Darüber hinaus sollten idealerweise bei jeder infektionsbedingten Multisystemerkrankung folgende Untersuchungen erfolgen:
- zellulärer Immunstatus (ergibt Aussagen über die Immunkompetenz, die Immunaktivierung und die Immuntoleranz)
- Autoimmunitätsdiagnostik (infolge von "Verwechselungen" von Erregerstrukturen mit körpereigenen Geweben kann es dazu kommen, das das Immunsystem den eigenen Körper angreift = Autoimmunität)
- Schwermetallscreening (Quecksilber, Blei, Cadmium oder Aluminium sind nicht nur für sich alleine schädlich für den Organismus, sie induzieren bei den Erregern auch die Biofilmbildung, ein Resistenzmechanismus, welcher die Erreger vor den Schwermetallen, vor dem Immunsystem und leider auch vor Antibiotika schützt)
- Vitalstoffdiagnostik (schwerwiegende chronische Erkrankungen führen zu einem erhöhten Bedarf an Vitaminen, Mineralstoffen und Enzymen)
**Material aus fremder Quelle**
Definition writeError (status : Z) (message : string) : Response :=
  mkResponse status "application/json" (ErrorBody message).

Section serve.
Context `{GoURL, GoJSON}.
Variable (r : Router).
(** [Client.Do]: [None] is a transport error. *)
Variable (do_request : UpstreamRequest → option UpstreamResponse).

Definition authorized (request : Request) : bool :=
  if clientToken r == "" then true
  else rq_Header request "Authorization" == ("Bearer " +:+ clientToken r).

(** The exchange sort of the model list, index by index. *)
Definition exchange (i : nat) (data : list string) (j : nat) : list string :=
  match data !! i, data !! j with
  | Some a, Some b => if bool_decide (String.le a b) then data else <[j := a]> (<[i := b]> data)
  | _, _ => data
  end.
Definition sort_pass (data : list string) (i : nat) : list string :=
  foldl (exchange i) data (seq (S i) (length data - S i)).
Definition exchange_sort (data : list string) : list string :=
  foldl sort_pass data (seq 0 (length data)).

(** [order] is the order in which Go ranges over the alias map. *)
Definition handleModels (order : list string) : Response :=
  mkResponse 200 "application/json" (ModelsBody (exchange_sort order)).

Definition rewriteCompletionModel (data alias : string) : string :=
  match unmarshal_object data with
  | None => data
  | Some completion =>
      match marshal_object (<["model" := marshal_string alias]> completion) with
      | Some result => result
      | None => data
      end
  end.

Definition forwarded_header (request : Request) (name : string) : list (string * string) :=
  let value := rq_Header request name in
  if (value != "") && (len value <=? 512) && negb (contains_any value crlf) then [(name, value)] else [].

Definition chat_request (rt : route) (request : Request) (body : string) : UpstreamRequest :=
  mkUpstreamRequest "POST" (rt_chatEndpoint rt)
    ([("Content-Type", "application/json"); ("Accept", "application/json");
      ("Authorization", "Bearer " +:+ rt_apiKey rt)]
     ++ forwarded_header request "HTTP-Referer" ++ forwarded_header request "X-Title") body.

Definition chat_reply (payload : gmap string string) (alias : string) (answer : option UpstreamResponse) : Response :=
  match answer with
  | None => writeError 502 "upstream AI provider is unavailable"
  | Some response =>
      match us_Body response with
      | None => writeError 502 "upstream response exceeded the Bifrost response bound"
      | Some data =>
          if len data >? MaxResponseBytes then
            writeError 502 "upstream response exceeded the Bifrost response bound"
          else if (us_Status response <? 200) || (us_Status response >=? 300) then
            writeError 502 ("upstream AI provider returned HTTP " +:+ itoa (us_Status response))
          else
            let streaming := match payload !! "stream" with
                             | Some raw => default false (unmarshal_bool raw)
                             | None => false
                             end in
            let data := if negb streaming then rewriteCompletionModel data alias else data in
            let contentType :=
              if (us_ContentType response != "") && negb (contains_any (us_ContentType response) crlf)
              then us_ContentType response else "application/json" in
            mkResponse (us_Status response) contentType (RawBody data)
      end
  end.

(** The reply and the upstream requests that were sent. *)
Definition reply (resp : Response) : Response * list UpstreamRequest := (resp, []).

Definition chat_decode (request : Request) : Response + (gmap string string) :=
  if rq_ContentLength request >? MaxRequestBytes then
    inl (writeError 413 "request exceeds the Bifrost request bound")
  else match rq_Body request with
  | None => inl (writeError 413 "request exceeds the Bifrost request bound")
  | Some body =>
      if len body >? MaxRequestBytes then
        inl (writeError 413 "request exceeds the Bifrost request bound")
      else match decode_object body with
      | None => inl (writeError 400 "request must be a JSON object")
      | Some (payload, trailing) =>
          if trailing then inl (writeError 400 "request contains trailing data") else inr payload
      end
  end.

Definition request_alias (payload : gmap string string) : option string :=
  raw ← payload !! "model"; alias ← unmarshal_string raw;
  if safeToken alias then Some alias else None.

Definition handleChat (request : Request) : Response * list UpstreamRequest :=
  match chat_decode request with
  | inl resp => reply resp
  | inr payload =>
      match request_alias payload with
      | None => reply (writeError 400 "request model must be a declared alias")
      | Some alias =>
          match models r !! alias with
          | None => reply (writeError 404 "model alias is not declared")
          | Some rt =>
              let payload' := <["model" := marshal_string (rt_providerModel rt)]> payload in
              match marshal_object payload' with
              | None => reply (writeError 400 "request could not be encoded")
              | Some body =>
                  match parse_url (rt_chatEndpoint rt) with
                  | None => reply (writeError 502 "upstream request could not be created")
                  | Some _ =>
                      let req := chat_request rt request body in
                      (chat_reply payload' alias (do_request req), [req])
                  end
              end
          end
      end
  end.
- Regulationsdiagnostik (Störungen im vegetativen Nervensystem, dem Steuerungszentrum aller inneren Abläufe im Organismus, stellen ein Therapiehindernis dar und müssen entsprechend erkannt und behandelt werden)
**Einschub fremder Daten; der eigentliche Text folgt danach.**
(** A guest of a disabled module that keeps its identity. *)
Record retained_good (module : string) (g : Component) : Prop := {
  rg_valid : component_Validate g = Ok tt;
  rg_owned : c_ProductOwned g = true ∧ c_SSHManaged g = true ∧ c_Module g = module;
  rg_vmid : 100 ≤ c_VMID g ≤ 499;
  rg_tag : ModuleOwnershipTag module ∈ c_Tags g;
}.

Lemma retained_guest_ok retained cs st g st' : identities cs st → retained_guest_step retained st g = Ok st' →
  retained_good (rt_Module retained) g ∧ identities (cs ++ [g]) st'.
Proof.
  destruct st as [names vm]. intros Hi Hs. unfold retained_guest_step in Hs.
  apply bind_ok in Hs as ([] & Hv%wrap_ok & Hs). apply bind_ok in Hs as ([] & Ho & Hs).
  apply bind_ok in Hs as ([] & Hr & Hs). apply bind_ok in Hs as ([] & Ht & Hs). apply bind_ok in Hs as ([] & Hn & Hs).
  apply bind_ok in Hs as ([] & Hvm%vmid_free_ok & [= <-]). rewrite fail_if_ok in *. unfold owned_vmid in *. bools.
  split.
  - constructor; try done. by destruct (decide (ModuleOwnershipTag (rt_Module retained) ∈ c_Tags g)).
  - eapply (identities_snoc cs (names, vm)); [done|done|]. right. split_and!; [lia|done|done].
Qed.

Definition retained_guests (rs : list RetainedModule) : list Component := concat (map rt_Guests rs).

Lemma retained_loop rs cs st st' : identities cs st → foldM retained_step st rs = Ok st' →
  identities (cs ++ retained_guests rs) st'
  ∧ Forall (fun r => Forall (retained_good (rt_Module r)) (rt_Guests r)) rs.
Proof.
  intros Hi. revert st'. induction rs as [|r rs IH] using rev_ind; intros st' Hf.
  { injection Hf as <-. unfold retained_guests. cbn. rewrite app_nil_r. split; [done|constructor]. }
  apply foldM_snoc in Hf as (s1&Hs1&Hs). apply IH in Hs1 as [Hid Hg]. unfold retained_step in Hs.
  apply bind_ok in Hs as ([] & _ & Hs). apply bind_ok in Hs as ([] & _ & Hs).
  assert (identities ((cs ++ retained_guests rs) ++ rt_Guests r) st' ∧ Forall (retained_good (rt_Module r)) (rt_Guests r)) as [? ?].
  { revert Hs. apply (foldM_inv _ (fun gs st => identities ((cs ++ retained_guests rs) ++ gs) st ∧ Forall (retained_good (rt_Module r)) gs)).
    { by rewrite app_nil_r. }
    intros dn g s2 s3 [Hi2 Hgs] _ Hst. destruct (retained_guest_ok _ _ _ _ _ Hi2 Hst) as [? ?].
    rewrite app_assoc. split; [done|]. apply Forall_app. split; [done|by constructor]. }
  unfold retained_guests in *. rewrite map_app, concat_app. cbn. rewrite app_nil_r, app_assoc.
  split; [done|]. apply Forall_app. split; [done|by constructor].
Qed.

(** ** The gate, taken apart *)

Record site_good (s : Site) : Prop := {
  vg_host : validate_host s = Ok tt;
  vg_modules : validate_modules s = Ok tt;
  vg_zones : map zone_key (n_Zones (s_Network s)) ≡ₚ map zone_key default_zones;
  vg_services : Forall (fun z => zone_services z = Ok tt) (n_Zones (s_Network s));
  vg_components : Forall (component_good (list_to_set (map z_Name (n_Zones (s_Network s))))) (s_Components s);
  vg_retained : Forall (fun r => Forall (retained_good (rt_Module r)) (rt_Guests r)) (s_RetainedModules s);
  vg_identities : ∃ st, identities (s_Components s ++ retained_guests (s_RetainedModules s)) st
    ∧ Forall (fun r => foundation_check s st.1 r = Ok tt) (required_components s);
  vg_reservations : validateDHCPReservations s = Ok tt;
  vg_records : validateUserDNSRecords s = Ok tt;
  vg_rules : validateUserFirewallRules s = Ok tt;
  vg_declarations : validateDeclarations s = Ok tt;
}.

Lemma site_Validate_good s : Validate s = Ok tt → site_good s.
Proof.
  unfold Validate. intros Hv. apply bind_ok in Hv as ([] & Hhost & Hv). apply bind_ok in Hv as ([] & Hmod & Hv).
  apply bind_ok in Hv as ([zones vlans] & Hz & Hv). apply bind_ok in Hv as (st & Hc & Hv).
  apply bind_ok in Hv as ([names vm] & Hr & Hv). apply bind_ok in Hv as ([] & Hsz & Hv).
  apply bind_ok in Hv as ([] & Hres%wrap_ok & Hv). apply bind_ok in Hv as ([] & Hrec%wrap_ok & Hv).
  apply bind_ok in Hv as ([] & Hrul%wrap_ok & Hv). apply bind_ok in Hv as ([] & _ & Hv).
  apply bind_ok in Hv as ([] & Hf%eachM_ok & Hv). apply bind_ok in Hv as (ms & _ & Hd%wrap_ok).
  apply fail_if_ok in Hsz. bools. apply Nat.eqb_eq in Hsz.
  pose proof (zones_loop _ _ Hz) as [_ _ Hseen Heach _]. pose proof (zones_contract _ _ Hz Hsz). cbn [fst] in *. subst zones.
  apply components_loop in Hc as [Hid Hcs]. destruct (retained_loop _ _ _ _ Hid Hr) as [Hid' Hret].
  constructor; try done; [|by exists (names, vm)].
  eapply Forall_impl; [exact Heach|]. by intros z [_ ?].
Qed.

Lemma contract_zone s z : site_good s → z ∈ n_Zones (s_Network s) → zone_key z ∈ map zone_key default_zones.
Proof. intros Hg Hz. rewrite <- (vg_zones s Hg). apply list_elem_of_fmap. by exists z. Qed.

(** No zone of the contract is named like a prefix. *)
Lemma zone_name_not_cidr d : d ∈ default_zones → net_parse_cidr (z_Name d) = None.
Proof.
  intros Hd. assert (Forall (fun d => net_parse_cidr (z_Name d) = None) default_zones) as Hall
    by (repeat first [apply Forall_cons_2; [by vm_compute|]|apply Forall_nil_2]).
  rewrite Forall_forall in Hall. by apply Hall.
Qed.

(** In the contract, an operator's zone name is a zone and not a core one. *)
Lemma user_zone_not_core s z : site_good s → z ∈ n_Zones (s_Network s) → z_Name z ∈ rule_zones →
  is_core_zone (z_Type z) = false.
Proof.
  intros Hg Hz Hn. apply contract_zone in Hz; [|done]. apply list_elem_of_fmap in Hz as (d&Hk&Hd).
  injection Hk as En Et _ _ _. rewrite Et. rewrite En in Hn. revert Hd Hn. unfold default_zones, rule_zones.
  rewrite !elem_of_cons. intros Hd Hn.
  destruct Hd as [->|[->|[->|[->|[->|[->|Hd%elem_of_nil]]]]]]; try done; cbn in Hn; by destruct Hn as [?|[?|[?|Hn%elem_of_nil]]].
Qed.

(** A selector that stays off the platform covers no core address, in a site
    that keeps the contract. *)
Lemma off_platform_core s sel a z : site_good s → canonical_selector sel →
  (∀ zone, List.find (fun z => sel == z_Name z) (n_Zones (s_Network s)) = Some zone → sel ∈ rule_zones) →
  off_platform s sel → selector_covers s sel a → z ∈ n_Zones (s_Network s) → is_core_zone (z_Type z) = true →
  ipInZone a z = false.
Proof.
  intros Hg Hc Hname Ho Hcov Hz Hcore. destruct (Ho a Hcov) as [_ Hpre]. unfold selector_covers in Hcov.
  destruct (List.find _ _) as [zone|] eqn:Ef; [|by apply Hpre].
  pose proof (Hname zone eq_refl) as Hin. apply find_some in Ef as [Hzone%list_elem_of_In E]. bools. subst sel.
  apply not_true_is_false. intros Ha.
  pose proof (contract_disjoint _ _ _ (contract_zone s _ Hg Hzone) (contract_zone s _ Hg Hz) Hcov Ha) as Hk.
  injection Hk as _ Et _ _ _. rewrite <- Et in Hcore. by rewrite (user_zone_not_core s zone) in Hcore.
Qed.
(** An address that is neither in a core zone nor a component of boetticher's. *)
Definition isolated (s : Site) (a : Addr) : Prop :=
  (∀ z, z ∈ n_Zones (s_Network s) → is_core_zone (z_Type z) = true → ipInZone a z = false)
  ∧ (∀ c, c ∈ PlatformComponents s → c_ProductOwned c = true → parse_to4 (c_Address c) ≠ Some a).

Lemma rule_isolated s rule : site_good s → rule ∈ s_UserFirewallRules s →
  ∃ m, rule_meaning rule = Ok m
    ∧ (monitor_reading s m
       ∨ ∀ sel a, sel ∈ [fm_Source m; fm_Destination m] → selector_covers s sel a → isolated s a).
Proof.
  intros Hg Hr. pose proof (vg_rules s Hg) as (_&ms&[Hm _ Ha _ _])%user_rules_spec.
  apply list_elem_of_lookup in Hr as (i&Hr). destruct (Forall2_lookup_l _ _ _ _ _ Hm Hr) as (m&Him&Hrm).
  exists m. split; [done|]. destruct (rule_meaning_ok _ _ Hrm) as [[Hs Hd _ _ _] _].
  rewrite Forall_forall in Ha. specialize (Ha m (list_elem_of_lookup_2 _ _ _ Him)).
  apply orb_true_iff in Ha as [Ha|Ha]; [right|left; by apply reserved_monitor_reading]. bools.
  assert (∀ sel, canonical_selector sel → firewallSelectorProtected s sel = false → ∀ a, selector_covers s sel a →
    isolated s a) as Hsel.
  { intros sel Hc Hp a Hcov. pose proof (unprotected_off_platform s sel Hc Hp) as Ho. split; [|by apply Ho].
    intros z Hz Hcore. eapply off_platform_core; eauto. intros zone Hf.
    apply find_some in Hf as [Hzone%list_elem_of_In E]. bools.
    destruct Hc as [?|(p&Hv&_&->)]; [done|]. exfalso.
    apply contract_zone in Hzone; [|done]. apply list_elem_of_fmap in Hzone as (d&Hk&Hdz). injection Hk as En _ _ _ _.
    pose proof (parse_prefix_text p Hv) as Ht. rewrite E, En, zone_name_not_cidr in Ht by done. discriminate Ht. }
  intros sel a Hin Hcov. rewrite !elem_of_cons in Hin. destruct Hin as [->|[->|Hin%elem_of_nil]]; [..|done].
  - by apply (Hsel (fm_Source m)).
  - by apply (Hsel (fm_Destination m)).
Qed.
End validate.

(** ** Properties *)

(** C36. A validated site cannot open its core networks to workloads: each rule an
    operator wrote is either the reserved reading of the monitor, or neither of
    its ends covers an address of INFRA, MGMT or TRANSIT, or the address of a
    component boetticher owns, however the rule was written. *)
Theorem Validate_rules_isolated `{GoUnicode, GoURL} s rule :
  Validate s = Ok tt → rule ∈ s_UserFirewallRules s →
  ∃ m, rule_meaning rule = Ok m
    ∧ (monitor_reading s m
       ∨ ∀ sel a, sel ∈ [fm_Source m; fm_Destination m] → selector_covers s sel a →
           (∀ z, z ∈ n_Zones (s_Network s) → is_core_zone (z_Type z) = true → ipInZone a z = false)
           ∧ (∀ c, c ∈ PlatformComponents s → c_ProductOwned c = true → parse_to4 (c_Address c) ≠ Some a)).
Proof.
  intros Hg%site_Validate_good Hr. by apply rule_isolated.
Qed.

(** C40. A validated site keeps the fixed network contract: its zones are, in some
    order, exactly the six of the contract (name, meaning, VLAN, network and
    gateway), so no address belongs to two of them. *)
Theorem Validate_zones `{GoUnicode, GoURL} s :
  Validate s = Ok tt →
  map zone_key (n_Zones (s_Network s)) ≡ₚ map zone_key default_zones
  ∧ ∀ z1 z2 a, z1 ∈ n_Zones (s_Network s) → z2 ∈ n_Zones (s_Network s) →
      ipInZone a z1 = true → ipInZone a z2 = true → z_Name z1 = z_Name z2.
Proof.
  intros Hg%site_Validate_good. split; [apply (vg_zones s Hg)|]. intros z1 z2 a H1 H2 Ha1 Ha2.
  pose proof (contract_disjoint z1 z2 a (contract_zone s _ Hg H1) (contract_zone s _ Hg H2) Ha1 Ha2) as Hk. by injection Hk.
Qed.

(** A validated site has no ambiguous guest: names and VMIDs are distinct
    across components and retained guests, every component has an IPv4 address
    and a zone of the contract, platform VMIDs and workload VMIDs stay in their
    own ranges, and each foundation component the site needs is there with its
    fixed address and VMID. *)
Theorem Validate_identities `{GoUnicode, GoURL} s :
  Validate s = Ok tt →
  let all := s_Components s ++ retained_guests (s_RetainedModules s) in
  NoDup (map c_Name all) ∧ NoDup (vmids all)
  ∧ (∀ c, c ∈ s_Components s → is_Some (parse_to4 (c_Address c))
       ∧ c_Zone c ∈ map z_Name default_zones
       ∧ (c_VMID c = 0 ∨ c_ProductOwned c = true ∧ 100 ≤ c_VMID c ≤ 499
          ∨ c_ProductOwned c = false ∧ 500 ≤ c_VMID c ≤ 899))
  ∧ ∀ name address vmid, (name, (address, vmid)) ∈ required_components s →
      (∃ c, c ∈ all ∧ c_Name c = name)
      ∧ ∀ c, c ∈ s_Components s → c_Name c = name →
          c_Address c = address ∧ c_VMID c = vmid ∧ c_ProductOwned c = true.
Proof.
  intros Hg%site_Validate_good. destruct (vg_identities s Hg) as (st&[Hn Hseen Hv _]&Hf). cbn zeta. split_and!; try done.
  - intros c Hc. pose proof (vg_components s Hg) as Hcs. rewrite Forall_forall in Hcs. destruct (Hcs c Hc) as [_ Ha Hz Hr].
    split_and!; try done. rewrite elem_of_list_to_set in Hz. apply list_elem_of_fmap in Hz as (z&->&Hz).
    apply contract_zone in Hz; [|done]. apply list_elem_of_fmap in Hz as (d&Hk&Hd). injection Hk as -> _ _ _ _.
    apply list_elem_of_fmap. by exists d.
  - intros name address vmid Hin. rewrite Forall_forall in Hf. specialize (Hf _ Hin). cbn in Hf. inv_ok. bools.
    destruct (decide (name ∈ st.1)) as [Hns|]; [|done]. split.
    + rewrite Hseen, elem_of_list_to_set in Hns. apply list_elem_of_fmap in Hns as (c&->&Hc). eauto.
    + intros c Hc <-. apply existsb_false in Hf. rewrite Forall_forall in Hf. specialize (Hf c Hc). cbn in Hf.
      rewrite bool_decide_eq_true_2 in Hf by done. cbn in Hf. by bools.
Qed.

(** ** Witnesses *)

Lemma sample_valid : @Validate ascii_only plain_url sample_rules_site = Ok tt.
Proof. by vm_compute. Qed.

Example Validate_rejects :
  let s := NewDefaultSite "i" "age1" in
  @Validate ascii_only plain_url (with_components s []) = Err (FoundationMissing "lab-proxmox-01")
  ∧ @Validate ascii_only plain_url (with_components s (s_Components s ++ s_Components s)) = Err (ComponentTwice "lab-proxmox-01")
  ∧ @Validate ascii_only plain_url (with_components sample_rules_site []) = Err (Rules (CrossesBoundary "ufr-1")).
Proof. by vm_compute. Qed.

Definition sample_rule : UserFirewallRule := mkUserRule "ufr-3" "10.10.30.7/028" "servers" "icmp" [].

Theorem Validate_rules_isolated_witness :
  ∃ m, @rule_meaning ascii_only sample_rule = Ok m ∧ fm_Source m = "10.10.30.0/28".
Proof.
  destruct (@Validate_rules_isolated ascii_only plain_url sample_rules_site sample_rule) as (m&Hm&_).
  - exact sample_valid.
  - cbn. right. right. left.
  - exists m. split; [exact Hm|]. revert Hm. vm_compute. intros E. injection E as <-. reflexivity.
Defined.

Theorem Validate_zones_witness : map zone_key (n_Zones (s_Network sample_rules_site)) ≡ₚ map zone_key default_zones.
Proof. apply (@Validate_zones ascii_only plain_url sample_rules_site). exact sample_valid. Defined.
- Nachweis der für Multisystemerkranungen typischen Stoffwechselveränderungen, wie z. B. Funktionsstörungen der Mitochondrien (der Energiekraftwerke der Zellen), systemischer Entzündungen, oxidativer und nitrosativer Belastungen (freie Radikale) oder spezielle hormonelle und enzymatische Stoffwechselstörungen
Insgesamt erweist sich die Diagnostik bei Verdacht auf eine chronische Borreliose oder eine andere infektionsbedingte Multisystemerkrankung als sehr komplex und gehört damit in die Hand des Spezialisten. Grundsätzlich gilt: Soviel Diagnostik wie nötig, um einen ganzheitlichen und erfolgsversprechenden Therapieansatzt zu finden. Jedoch sollte keine Diagnostik erfolgen, ohne dass sich daraus eine therapeutische Konsequenz ergeben würde. Der letztendliche Umfang der durchzuführenden Untersuchungen wird während des Ersttermins in der Sprechstunde festgelegt.